Sarah Morris
B. 1967, SEVENOAKS, U.K.
Born in 1967 in Sevenoaks, U.K., Sarah Morris grew up in Providence, Rhode Island. She received a BA from Brown University, Providence (1989), and then participated in the Whitney Museum Independent Study Program, New York (1989–90). She is celebrated for her geometric abstract paintings, which explore the interplay between the physical architecture in cities and the psychology of urban environments. Revealing the politicized nature of such dynamics, her images evoke urban vistas and motifs found on buildings. For instance, in her Midtown series (1998–99), Morris uses the flatness of the geometry to confront both the skyscraper-dominated terrain of Manhattan and the traditional Minimalist grid. However, the grid is tilted and manipulated to give rise to an illusion of depth. The brightly pulsating colors of glossy, house paint in opaque shapes recall a sense of emptiness characteristic of the contemporary urban experience. In the ensuing decade, she responded to specific topologies and attributes of other cities: the bombardment of neon in Las Vegas; the administrative buildings and halls of power in Washington, D.C.; the poolside glamour of Miami; and the sprawling metropolis of Los Angeles.

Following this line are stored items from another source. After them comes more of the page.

(** * USB device monitor of BitVisor: descriptor parser and device registry

    A shallow embedding of [drivers/usb/usb_device.c]: the walk over the
    records of a CONFIG response ([extract_config_descriptors]), the
    installation of the parsed tree ([parse_descriptor]), the device chain of
    a host ([free_device], [new_usb_device]) and the port reset reaction
    ([handle_port_reset]).

    Memory is explicit.  Devices and configuration arrays live in finite maps
    from addresses to values, pointers are addresses and [NULL] is address 0.
    Every function that dereferences a pointer returns a [result]: [Ok] with
    its value, or [Fault] when the C code would leave defined behaviour (a
    dereference of an address that holds no object, a read or a copy past the
    end of an array, a failed ASSERT).  Loops run on fuel; [OutOfFuel] is
    the outcome of a loop that has not come to its end within the fuel. *)

From Stdlib Require Import ZArith NArith List Lia Bool.
From Stdlib Require Import Strings.Byte.
From stdpp Require Import base option list gmap.

Local Open Scope nat_scope.

(** ** Outcomes *)

Inductive result (A : Type) : Type :=
| Ok (a : A)
| Fault
| OutOfFuel.
Arguments Ok {A} a.
Arguments Fault {A}.
Arguments OutOfFuel {A}.

#[global] Instance result_ret : MRet result := fun A a => Ok a.
#[global] Instance result_bind : MBind result := fun A B f m =>
  match m with
  | Ok a => f a
  | Fault => Fault
  | OutOfFuel => OutOfFuel
  end.

Definition of_option {A} (o : option A) : result A :=
  match o with
  | Some a => Ok a
  | None => Fault
  end.

(** ** Bytes and structure images *)

Definition u8 (b : byte) : nat := Byte.to_nat b.

Definition byte_of_nat (n : nat) : byte :=
  default x00 (Byte.of_nat (n mod 256)).

(** The byte at offset [i] of a structure image; a structure is cleared when
    it is allocated, so an offset that was never written reads 0. *)
Definition byte_at (img : list byte) (i : nat) : nat := u8 (nth i img x00).

(** [memcpy] out of the response buffer: [n] bytes at offset [off]. *)
Definition read_bytes (buf : list byte) (off n : nat) : result (list byte) :=
  if decide (off + n ≤ length buf) then Ok (take n (drop off buf)) else Fault.

Definition read_u8 (buf : list byte) (off : nat) : result nat :=
  of_option (u8 <$> buf !! off).

(** Descriptor types (spec, external interfaces). *)
Definition USB_DT_DEVICE : nat := 1.
Definition USB_DT_CONFIG : nat := 2.
Definition USB_DT_STRING : nat := 3.
Definition USB_DT_INTERFACE : nat := 4.
Definition USB_DT_ENDPOINT : nat := 5.

(** Modelled from the spec: usb.h, which declares the descriptor structures
    and their sizes, is not among the sources.  The device descriptor is the
    fixed 18-byte record, the bare configuration header has 9 bytes; the
    interface and endpoint structures hold at least the standard 9 and 7
    descriptor bytes of the wire format (scenario S1), and a record is
    taken to fit its structure when it is no longer than that. *)
Definition USB_DT_DEVICE_SIZE : nat := 18.
Definition USB_DT_CONFIG_SIZE : nat := 9.
Definition USB_DT_INTERFACE_SIZE : nat := 9.
Definition USB_DT_ENDPOINT_SIZE : nat := 7.
Variables CANDIDATE_TABLE_NAME JOB_TABLE_NAME : string.
Variable json_loads : string -> outcome json.
Variable uuid4 : nat -> string.
Variable str_exc : exn -> string.
Variable job_scan : list item -> outcome (list item).
Variable job_put_item : list item -> item -> outcome unit.

Let handler := lambda_handler CANDIDATE_TABLE_NAME JOB_TABLE_NAME json_loads uuid4
                              str_exc job_scan job_put_item.

(** C10, as the code has it: with both tables configured, for a POST on a
    path that starts with [/jobs].  A body that is absent, empty, or on
    which the JSON decoder raises [JSONDecodeError] is taken as the empty
    object: the answer is 400 "title is required" and nothing is stored.
    A body on which the decoder fails in any other way is answered 500
    with the text of that failure, and nothing is stored. *)
Theorem post_jobs_unusable_body (ev : event) (st : store) (p m : string) :
  PyStr.truthy CANDIDATE_TABLE_NAME = true ->
  PyStr.truthy JOB_TABLE_NAME = true ->
  path ev = Some p -> String.prefix "/jobs" p = true ->
  httpMethod ev = Some m -> PyStr.upper m = "POST" ->
  ((body ev = None \/ body ev = Some EmptyString \/
    exists b, body ev = Some b /\ json_loads b = Raise JSONDecodeError) ->
   handler ev st = (st, _response 400 (message "title is required"))) /\
  (forall b e,
     body ev = Some b -> b <> EmptyString ->
     json_loads b = Raise e -> e <> JSONDecodeError ->
     handler ev st = (st, _response 500 (message ("Internal error: " +:+ str_exc e)))).
Proof.
  intros Hc Hj Hp Hpre Hm Hup.
  assert (Ht : PyStr.truthy p = true) by (destruct p; [discriminate Hpre | reflexivity]).
  assert (Hroute : handler ev st =
            match (b ← _parse_body json_loads (body ev);
                   create_job uuid4 job_put_item b st) with
            | Return out => out
            | Raise exc => (st, _response 500 (message ("Internal error: " +:+ str_exc exc)))
            end).
  { unfold handler, lambda_handler. rewrite Hc, Hj, Hp, Hm, Hup. cbn [negb orb].
    rewrite Ht. unfold route. rewrite Hpre.
    change (String.eqb "POST" "GET") with false.
    change (String.eqb "POST" "POST") with true. reflexivity. }
  rewrite Hroute. split.
  - intros Hbody.
    assert (Hparse : _parse_body json_loads (body ev) = Return (JObj [])).
    { unfold _parse_body.
      destruct Hbody as [-> | [-> | (b & -> & Hb)]]; [reflexivity | reflexivity |].
      destruct (PyStr.truthy b); [|reflexivity]. rewrite Hb. reflexivity. }
    rewrite Hparse. reflexivity.
  - intros b e Hb Hne He Hother.
    assert (Htb : PyStr.truthy b = true) by (destruct b; [congruence | reflexivity]).
    assert (Hparse : _parse_body json_loads (body ev) = Raise e).
    { unfold _parse_body. rewrite Hb, Htb, He. cbn [negb].
      destruct e; try reflexivity. congruence. }
    rewrite Hparse. reflexivity.
Qed.

End ApiClaims.

(** A JSON decoder that gives up on brackets nested two thousand deep, as
    the library does once its recursion limit is reached. *)
Definition deep_brackets : string := string_of_list_ascii (repeat "["%char 2000).

Definition example_decoder (s : string) : outcome json :=
  if String.eqb s deep_brackets then Raise RecursionError else Raise JSONDecodeError.

(** C10 as stated fails on a body that is not valid JSON and on which the
    decoder fails otherwise than with [JSONDecodeError]: two thousand
    opening brackets are answered 500, not 400. *)
Lemma post_jobs_deep_nesting_500 :
  Api.lambda_handler "candidates" "jobs" example_decoder
    (fun _ => "id")
    (fun _ => "maximum recursion depth exceeded while decoding a JSON array from a unicode string")
    (fun items => Return items) (fun _ _ => Return tt)
    {| Api.path := Some "/jobs"; Api.resource := None;
       Api.httpMethod := Some "POST"; Api.body := Some deep_brackets |}
    {| Api.job_items := []; Api.candidate_items := []; Api.next_uuid := 0 |}
  = ({| Api.job_items := []; Api.candidate_items := []; Api.next_uuid := 0 |},
     Api._response 500
       (Api.message "Internal error: maximum recursion depth exceeded while decoding a JSON array from a unicode string")).
Proof. vm_compute. reflexivity. Qed.

(** C10 at a concrete request: [POST /jobs] with the body [{oops]. *)
Lemma post_jobs_unusable_body_witness :
  Api.lambda_handler "candidates" "jobs" example_decoder
    (fun _ => "id") (fun _ => "error")
    (fun items => Return items) (fun _ _ => Return tt)
    {| Api.path := Some "/jobs"; Api.resource := None;
       Api.httpMethod := Some "post"; Api.body := Some "{oops" |}
    {| Api.job_items := []; Api.candidate_items := []; Api.next_uuid := 0 |}
  = ({| Api.job_items := []; Api.candidate_items := []; Api.next_uuid := 0 |},
     Api._response 400 (Api.message "title is required")).
Proof.
  refine (proj1 (post_jobs_unusable_body "candidates" "jobs" example_decoder
            (fun _ => "id") (fun _ => "error")
            (fun items => Return items) (fun _ _ => Return tt)
            {| Api.path := Some "/jobs"; Api.resource := None;
               Api.httpMethod := Some "post"; Api.body := Some "{oops" |}
            {| Api.job_items := []; Api.candidate_items := []; Api.next_uuid := 0 |}
            "/jobs" "post"
            eq_refl eq_refl eq_refl eq_refl eq_refl eq_refl) _).
  right. right. exists "{oops". split; reflexivity.
Defined.

(** ** More on the profile parser *)

Section ParserExtras.
Import PyStr Re Processor.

These paintings parallel her filmic exploration of these cities, captured in what became her signature style: long shots from unexpected angles are set to hypnotic electronic music by the artist Liam Gillick, revealing truths hidden in plain sight. These films defy outright narrative sequencing and invite viewers to bring their own lived experience and preconceptions into dialogue with the abstract shots. For Los Angeles (2004), the artist turned her lens on the superficiality and indulgence of celebrity culture as magnified during the week preceding the Academy Awards. In Beijing (2008), a feature-length portrait of the city made during the anticipated arrival of the Summer Olympics, Morris juxtaposed banality of daily life and the spectacle of the Games. In this transnational melodrama about China’s self-styled emergence as a superpower onto the twenty-first-century world stage, the key figures in that narrative—former U.S. Secretary of State Henry Kissinger, most decorated Olympian and American swimmer Michael Phelps, and former Beijing mayor Liu Qi—take center stage. This poignant document of an extraordinary historical juncture was included in the Guggenheim Museum exhibition, Art and China after 1989: Theater of the World (2017–18, traveled to the Guggenheim Museum Bilbao [2018] and San Francisco Museum of Modern Art [2018–19]).
Solo exhibitions of Morris’s work have been organized by the Philadelphia Museum of Art (2000); Kunsthalle Zürich, Zurich (2000); Hamburger Bahnhof – Museum für Gegenwart, Berlin (2001); Hirshhorn Museum and Sculpture Garden, Smithsonian Institution, Washington, D.C. (2002); Aldrich Contemporary Art Museum, Ridgefield, Connecticut (2005); Whitechapel Gallery, London (2007); Fondation Louis Vuitton, Paris (2014); and Kunsthalle Wien, Vienna (2016–17). Her work has also been included in major group exhibitions such as the Liverpool Biennial (1999); AM/PM, Neue Nationalgalerie (2000); SITE Santa Fe (2001); São Paulo Biennial (2002); Tate Triennial: Days Like These, London (2003); Out of Time: A Contemporary View, Museum of Modern Art, New York (2006–07); The Shapes of Space, Guggenheim Museum (2007); Looking Back for the Future, Kunsthalle Zürich (2012); Touch, EMMA – Espoo Museum of Modern Art, Finland (2014–18); and Elevation 1049: Avalanche, Luma Foundation, Gstaad, Switzerland (2017). Among other honors, the artist was named a Philip Morris Fellow, American Academy in Berlin (1999–2000), and bestowed with the Joan Mitchell Painting Award (2001–02). Morris lives and works in London and New York.